すごいBtoB企業はここに力を入れている!メルマガ担当者が知っておくべき基本事項

 メールマーケティングは形式化された知見やノウハウが少なく、1人の担当者が我流で試行錯誤しながら取り組んでいる、というような企業が多い。そんな中、「まずは80点のメルマガを目指しましょう」と話すのは、メールマーケティング・エバンジェリストの安藤健作氏だ。我流から抜け出し、メルマガで80点を取るには? 100点以上のメルマガを出しているすごいBtoB企業は、どこに力を入れているのか? BtoBのメールマーケティングにおける基本的な考え方にあわせ、具体的なポイントも教えてもらった。

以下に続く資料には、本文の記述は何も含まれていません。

(** [with_async]: the completion of [async_acquire]. *)
Definition async_outcome (bounded : bool) (ec : option acquire_error) (holder_sp : option nat) : outcome nat :=
  match ec with
  | Some operation_aborted => inl (pool_error Client.PoolShutdown)
  | Some timed_out => inl (pool_error (if bounded then Client.WaitTimeout else Client.PoolShutdown))
  | None => match holder_sp with
            | Some k => inr k
            | None => inl (pool_error Client.PoolShutdown)
            end
  end.

(** The outcome that a caller in mode [m] sees when its acquisition is over. *)
Definition session_outcome (m : mode) (p : BPool) (c : bclient) : option (outcome nat) :=
  match m, c with
  | MAsync b, CPosted (inl k) => Some (async_outcome b None (Some k))
  | MAsync b, CPosted (inr e) => Some (async_outcome b (Some e) None)
  | MTry, CLeased k | MSync _, CLeased k => Some (inr k)
  | MTry, CFailed _ | MSync _, CFailed _ => Some (inl (expired_error m p))
  | _, _ => None
  end.

(** The three [begin_auto_transaction] variants, after the acquisition; they
    are [noexcept].  The boolean is whether the holder was given back. *)
Definition begin_auto_transaction (opts : TransactionOptions) (w : Transaction.world) (r : outcome nat)
    : result (outcome (nat * Transaction) * Transaction.world) :=
  match r with
  | inl e => Ok (inl e, w)
  | inr k =>
      let tx := make_transaction opts in
      match Transaction.begin tx w with
      | Throw _ => Throw terminate
      | Ok (Error e, tx', w1) => Ok (inl (BeginError e), Transaction.destroy tx' w1)
      | Ok (Transaction.Success _, tx', w1) => Ok (inr (k, tx'), w1)
      end
  end.

(** [try_begin_transaction] and the two [begin_transaction], by the way they
    wait: the outcome of the acquisition with a transaction around the holder. *)
Definition begin_transaction (m : mode) (opts : TransactionOptions) (p : BPool) (c : bclient)
    : option (outcome (nat * Transaction)) :=
  match session_outcome m p c with
  | Some (inr k) => Some (inr (k, make_transaction opts))
  | Some (inl e) => Some (inl e)
  | None => None
  end.

Definition pool_capacity (p : BPool) : nat := bcapacity p.
Definition pool_active_count (p : BPool) : Z := bactive_count p.
Definition pool_free_count (p : BPool) : nat := bfree_count p.
Definition pool_waiter_count (p : BPool) : nat := bwaiter_count p.
Definition is_shutdown (p : BPool) : bool := bshutdown_ p.
End Blocking.

(** ** After shutdown *)

(** A lock-free session that was shut down hands out nothing, whatever the
    connections and the other threads do, counts no free connection, and leaves
    the leased ones alone; shutting down twice is shutting down once. *)
Theorem lockfree_shutdown_refuses (s : LockFree.session) (opts : TransactionOptions) (oks : nat → bool)
    (oks' : nat → nat → bool) (others : nat → Pool → Pool) (timeout : Z) :
  let s' := LockFree.shutdown s in
  shutdown_ (LockFree.pool_ s) = false →
  LockFree.is_shutdown s' = true ∧ LockFree.shutdown s' = s' ∧
  (∀ acquire, acquire = acquire_slot oks ∨ acquire = acquire_slot_wait oks' others timeout →
     LockFree.with_sync acquire (LockFree.pool_ s') = (inl (pool_error Client.PoolExhausted), LockFree.pool_ s') ∧
     LockFree.begin_transaction acquire opts (LockFree.pool_ s') = (inl (pool_error Client.PoolExhausted), LockFree.pool_ s')) ∧
  LockFree.pool_free_count s' = 0%nat ∧ LockFree.pool_active_count s' = LockFree.pool_active_count s.
Proof.
  intros s' Hs. assert (shutdown_ (LockFree.pool_ s') = true) as Hd.
  { subst s'. cbn. unfold ConnectionPool.shutdown. by rewrite Hs. }
  split_and!; [done| | | |].
  - unfold LockFree.shutdown at 1. unfold ConnectionPool.shutdown. rewrite Hd. by subst s'.
  - intros acquire Ha.
    assert (acquire (LockFree.pool_ s') = (None, LockFree.pool_ s')) as E.
    { destruct Ha as [->| ->]; unfold acquire_slot_wait, acquire_slot; rewrite Hd; [done|].
      destruct (timeout <=? 0); [done|]. cbn [acquire_attempts]. by rewrite Hd. }
    unfold LockFree.with_sync, LockFree.begin_transaction. by rewrite E.
  - unfold LockFree.pool_free_count, free_count. subst s'. cbn. unfold ConnectionPool.shutdown. rewrite Hs. cbn [slots_ with_slots].
    induction (slots_ (LockFree.pool_ s)) as [|x l IH]; [done|]. cbn [fmap list_fmap]. rewrite filter_cons.
    case_decide as Hf; [|done]. unfold shutdown_slot in Hf. by destruct (status x) eqn:E; cbn in Hf; congruence.
  - unfold LockFree.pool_active_count, active_count. subst s'. cbn. unfold ConnectionPool.shutdown. rewrite Hs. cbn [slots_ with_slots].
    induction (slots_ (LockFree.pool_ s)) as [|x l IH]; [done|]. cbn [fmap list_fmap]. rewrite !filter_cons.
    assert (active (shutdown_slot x) = active x) as ->.
    { unfold active, shutdown_slot. by destruct (status x) eqn:E; cbn; rewrite ?E. }
    case_decide; cbn; [by rewrite IH|done].
Qed.

Lemma lockfree_shutdown_refuses_witness :
  let s := LockFree.make_session (λ _, true) default_config in
  shutdown_ (LockFree.pool_ s) = false ∧
  LockFree.is_shutdown (LockFree.shutdown s) = true ∧ LockFree.pool_free_count (LockFree.shutdown s) = 0%nat.
Proof.
  split; [reflexivity|].
  destruct (lockfree_shutdown_refuses (LockFree.make_session (λ _, true) default_config)
    (mkOptions READ_COMMITTED READ_WRITE false) (λ _, true) (λ _ _, true) (λ _ p, p) 0 eq_refl) as (H1 & _ & _ & H2 & _).
  by split.
Defined.

(** ** The lock-free session gives back what it does not return *)

Lemma reset_status a b idx p x :
  slots_ p !! idx = Some x → status_at (ConnectionPool.reset a b idx p) idx ≠ Some USED.
Proof.
  intros Hx. unfold ConnectionPool.reset. rewrite Hx. destruct (run_cleanup_sql _ _ _) as [[clean h] sent].
  rewrite status_store by (simpl; rewrite length_alter; by eapply lookup_lt_Some).
  case_decide; [|done]. by destruct clean.
Qed.

Lemma destroy_releases tx w : holder_ tx = true → released (Transaction.destroy tx w) = S (released w).
Proof. intros H. unfold Transaction.destroy. rewrite H. by case_decide. Qed.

※本記事は、2022年9月25日刊行の定期誌『MarkeZine』81号に掲載したものです。

「メールでナーチャリング」は幻想?

——安藤さんは長年多数の企業のメルマガを見てこられました。BtoBのメールマーケティングの現状はどうでしょうか?

株式会社WACUL 執行役員 CMO 安藤 健作(あんどう・けんさく)氏 2006年ラクスに入社。2016年より「配配メール」の事業を統括。メルマガにおける豊富な知見やノウハウを活かし、効果的で正しいメールマーケティングを日本に根付かせるため、メールマーケティング・エバンジェリストとして様々なメディアやTwitterで日々情報を発信し、講演実績も多数。2022年7月より現職
株式会社WACUL 執行役員 CMO 安藤 健作(あんどう・けんさく)氏
2006年ラクスに入社。2016年より「配配メール」の事業を統括。メルマガにおける豊富な知見やノウハウを活かし、効果的で正しいメールマーケティングを日本に根付かせるため、メールマーケティング・エバンジェリストとして様々なメディアやTwitterで日々情報を発信し、講演実績も多数。2022年7月より現職

 BtoCとBtoBで比較すると、BtoBのメールマーケティングはBtoCより5年ほど後れている印象があります。BtoCの場合は、メルマガから直接売上につながることが多く、また配信リストの量も数万件あるのが普通なので、効果がわかりやすく実感できるという側面があります。一方BtoBの場合、メルマガが直接売上を生むことは少なく、リストの量も平均して2,000〜3,000になってくる。仮にクリック率が1%だとしたら、LPへの誘導は20件です。どうしても数値のインパクトが弱く見えがちで、なかなか本腰を入れて取り組もうと思いづらいのかもしれません。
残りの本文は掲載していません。